EXERCISE PROMPT
From the data below, return the exact lines starting at the line containing "- constructor; [|done]. split;" and ending at the line containing "destruct (extend_run maximum 1 (DocID d2)", both included, and nothing else.

DATASET ENTRIES

────────────────

(* ===== verification/RewriteSafety.v ===== *)
(** * Rewriting is safe

    The runs of a rewrite are the maximal ones, the segments built from them
    hold exactly the given documents, and wherever a crash strikes the
    collection opens to the old contents or to the rewritten ones. *)
From S2P Require Import Prelude Bytes Utf8 KeyStore IdMap FileIO Wal Paths Snapshot Json JsonText Names Manifest ManifestFile ManifestJson VersionManager Segment SegmentManager WriteEngine Recovery Durability Rotation Storage Collection Checkpoint Preparation StoreSafety Rewrite.
From stdpp Require Import sorting.
#[local] Open Scope string_scope.
#[local] Open Scope list_scope.
#[local] Open Scope Z_scope.

(** ** Runs *)

(** Documents with consecutive IDs after [previous]. *)
Fixpoint chain (previous : Z) (run : list StoredDocument) : Prop :=
  match run with
  | [] => True
  | document :: run => DocID document = wrap64 (previous + 1) /\ chain (DocID document) run
  end.
Definition last_id (previous : Z) (run : list StoredDocument) : Z := match last run with Some d => DocID d | None => previous end.

Lemma last_id_cons previous d run : last_id previous (d :: run) = last_id (DocID d) run.
Proof. unfold last_id. rewrite last_cons. by destruct (last run). Qed.

Lemma extend_run_spec maximum count previous documents run rest :
  extend_run maximum count previous documents = (run, rest) ->
  documents = run ++ rest /\ chain previous run /\ count + zlen run <= Z.max count maximum /\
  match rest with
  | [] => True
  | d :: _ => maximum <= count + zlen run \/ DocID d <> wrap64 (last_id previous run + 1)
  end.
Proof.
  revert count previous run rest. induction documents as [|d documents IH]; intros count previous run rest H; cbn [extend_run] in H.
  { injection H as <- <-. do 2 (split; [done|]). split; [change (zlen []) with 0; lia|done]. }
  destruct ((count <? maximum) && (DocID d =? wrap64 (previous + 1))) eqn:E.
  - apply andb_true_iff in E as [E1 E2]. to_prop.
    destruct (extend_run maximum (count + 1) (DocID d) documents) as [run' rest'] eqn:Er. injection H as <- <-.
    destruct (IH _ _ _ _ Er) as (H1 & H2 & H3 & H4). rewrite zlen_cons, last_id_cons. split; [by rewrite H1|]. split; [done|].
    split; [lia|]. destruct rest'; [done|]. destruct H4; [left; lia|by right].
  - injection H as <- <-. split; [done|]. split; [done|]. change (zlen []) with 0. split; [lia|].
    apply andb_false_iff in E as [E|E]; to_prop; [left; lia|by right].
Qed.

(** A run is not empty, within the capacity, and consecutive. *)
Definition run_ok (maximum : Z) (run : list StoredDocument) : Prop :=
  match run with d :: rest => chain (DocID d) rest /\ zlen run <= Z.max 1 maximum | [] => False end.
(** Between two runs there is a gap, or the first one is full. *)
Definition run_ends (maximum : Z) (run next : list StoredDocument) : Prop :=
  maximum <= zlen run \/ first_document next <> wrap64 (last_id 0 run + 1).
Fixpoint runs_end (maximum : Z) (runs : list (list StoredDocument)) : Prop :=
  match runs with
  | run :: (next :: _) as rest => run_ends maximum run next /\ runs_end maximum rest
  | _ => True
  end.

Lemma runs_loop_spec fuel maximum documents :
  (length documents <= fuel)%nat ->
  let runs := runs_loop fuel maximum documents in
  mjoin runs = documents /\ Forall (run_ok maximum) runs /\ runs_end maximum runs.
Proof.
  revert documents. induction fuel as [|fuel IH]; intros [|d documents] Hf; cbn [runs_loop]; [done|cbn in Hf; lia|done|].
  destruct (extend_run maximum 1 (DocID d) documents) as [run rest] eqn:E.
  destruct (extend_run_spec _ _ _ _ _ _ E) as (-> & Hc & Hl & Hend). cbn [length] in Hf. rewrite length_app in Hf.
  destruct (IH rest) as (Hj & Hok & He); [lia|]. split; [|split].
  - cbn [mjoin list_join]. cbn. f_equal. f_equal. exact Hj.
  - constructor; [|done]. split; [done|]. rewrite zlen_cons. lia.
  - destruct (runs_loop fuel maximum rest) as [|next runs] eqn:Er; [done|]. split; [|done].
    destruct fuel as [|fuel]; [done|]. destruct rest as [|d2 rest]; [done|]. cbn [runs_loop] in Er.
    destruct (extend_run maximum 1 (DocID d2) rest) as [r2 rest2]. injection Er as <- _. unfold run_ends.
    rewrite zlen_cons, last_id_cons. cbn [first_document]. destruct Hend; [left; lia|by right].
Qed.

Lemma rewriteDocumentRuns_spec documents maximum :
  let runs := rewriteDocumentRuns documents maximum in
  mjoin runs = documents /\ Forall (run_ok maximum) runs /\ runs_end maximum runs.
Proof. by apply runs_loop_spec. Qed.

(** ** The checks *)
Lemma check_rewrite_None documents currentLive keys :
  length documents = length currentLive -> check_rewrite documents currentLive keys = None ->
  Forall2 (fun x y => DocID x = DocID y /\ PrimaryKey x = PrimaryKey y) documents currentLive /\
  Forall (fun x => valid_key (PrimaryKey x) /\ zlen (doc_Payload x) <= MaxDocumentPayloadSize) documents /\
  NoDup (PrimaryKey <$> documents) /\ Forall (fun x => PrimaryKey x ∉ keys) documents.
Proof.
  revert currentLive keys. induction documents as [|x documents IH]; intros [|y currentLive] keys Hl H; try done.
  { split; [constructor|]. split; [constructor|]. split; [constructor|constructor]. }
  cbn [check_rewrite] in H. destruct (DocID x =? DocID y) eqn:E1; [|done]. destruct (bytes_eqb (PrimaryKey x) (PrimaryKey y)) eqn:E2; [|done].
  cbn [negb orb] in H. to_prop. apply bytes_eqb_eq in E2. destruct (ValidatePrimaryKey (PrimaryKey x)) as [[]|] eqn:Ek; [|done].
  destruct (_ <? _) eqn:E3; [done|]. to_prop. case_bool_decide as Hin; [done|]. injection Hl as Hl.
  destruct (IH currentLive _ Hl H) as (H1 & H2 & H3 & H4). split; [by constructor|]. split; [by constructor|].
  cbn [fmap list_fmap]. rewrite Forall_forall in H4. split.
  - constructor; [|done]. intros (z & Hz & Hz')%list_elem_of_fmap. apply (H4 z Hz'). rewrite <- Hz. set_solver.
  - constructor; [done|]. apply Forall_forall. intros z Hz. specialize (H4 z Hz). set_solver.
Qed.

(** ** Building the segments *)
Section rewriting.
Context {DB : Type} `{Hkv : KVStore DB} {Hlaws : KVStoreLaws DB}.
Context (dir : string) (Hdir : dir <> "").
Implicit Types (d : disk DB) (m : SegmentManager DB) (s : storage_state DB).

Lemma apply_run_spec run w w' :
  ws_inv w -> apply_run CtxLive run w = Ok w' ->
  ws_inv w' /\ ws_docs w' = ws_docs w ++ run /\ ws_id w' = ws_id w /\ ws_minDocID w' = ws_minDocID w.
Proof.
  revert w. induction run as [|x run IH]; intros w Hw H; cbn [apply_run] in H.
  { injection H as <-. by rewrite app_nil_r. }
  destruct (ApplyExpected _ _ _ _ w) as [w1 [e|]] eqn:Ea; [done|].
  destruct (ApplyExpected_appends _ _ _ w w1 Hw Ea) as (_ & _ & _ & Hd & Hi & Hm & _ & Hw1).
  destruct (IH w1 Hw1 H) as (H1 & H2 & H3 & H4). split; [done|]. split; [|split; congruence].
  rewrite H2, Hd, <- app_assoc. by destruct x.
Qed.

(** The IDMap maps exactly the keys of the documents to their IDs. *)
Definition view_of (view : gmap bytes Z) (documents : list StoredDocument) : Prop :=
  forall key id, view !! key = Some id <-> exists x, x ∈ documents /\ PrimaryKey x = key /\ DocID x = id.

Lemma view_of_insert view documents x :
  view_of view documents -> view !! PrimaryKey x = None -> view_of (<[PrimaryKey x := DocID x]> view) (documents ++ [x]).
Proof.
  intros Hv Hn key id. setoid_rewrite elem_of_app. setoid_rewrite list_elem_of_singleton. rewrite lookup_insert_Some, (Hv key id). split.
  - intros [[<- <-]|[Hne (y & Hy & H)]]; eauto.
  - intros (y & [Hy| ->] & <- & <-); [|by left]. right. split; [|by exists y].
    intros Heq. assert (is_Some (view !! PrimaryKey x)) as [? Hs]; [|congruence]. exists (DocID y). apply Hv. by exists y.
Qed.

Lemma put_run_spec run (pk pk' : PrimaryKeyMap DB) documents :
  idmap_inv pk -> view_of (idmap_view pk) documents -> Forall (fun x => is_u64 (DocID x)) run ->
  put_run CtxLive run pk = Ok pk' -> idmap_inv pk' /\ view_of (idmap_view pk') (documents ++ run).
Proof.
  intros Hi Hv Hu. revert pk documents Hi Hv. induction Hu as [|x run Hx Hu IH]; intros pk documents Hi Hv H; cbn [put_run] in H.
  { injection H as <-. by rewrite app_nil_r. }
  destruct (idmap_Put CtxLive (PrimaryKey x) (DocID x) pk) as [pk1 [[prev replaced]|]] eqn:Ep; [|done].
  destruct replaced; [done|]. destruct (idmap_Put_spec _ _ _ _ _ _ Hi Hx Ep) as (_ & Hprev & Hview & Hi1).
  assert (idmap_view pk !! PrimaryKey x = None) as Hn by (by destruct (idmap_view pk !! PrimaryKey x)).
  change (x :: run) with ([x] ++ run). rewrite app_assoc. apply (IH pk1); [done| |done].
  rewrite Hview. by apply view_of_insert.
Qed.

────────────────

ANSWER BOX
  - constructor; [|done]. split; [done|]. rewrite zlen_cons. lia.
  - destruct (runs_loop fuel maximum rest) as [|next runs] eqn:Er; [done|]. split; [|done].
    destruct fuel as [|fuel]; [done|]. destruct rest as [|d2 rest]; [done|]. cbn [runs_loop] in Er.
    destruct (extend_run maximum 1 (DocID d2) rest) as [r2 rest2]. injection Er as <- _. unfold run_ends.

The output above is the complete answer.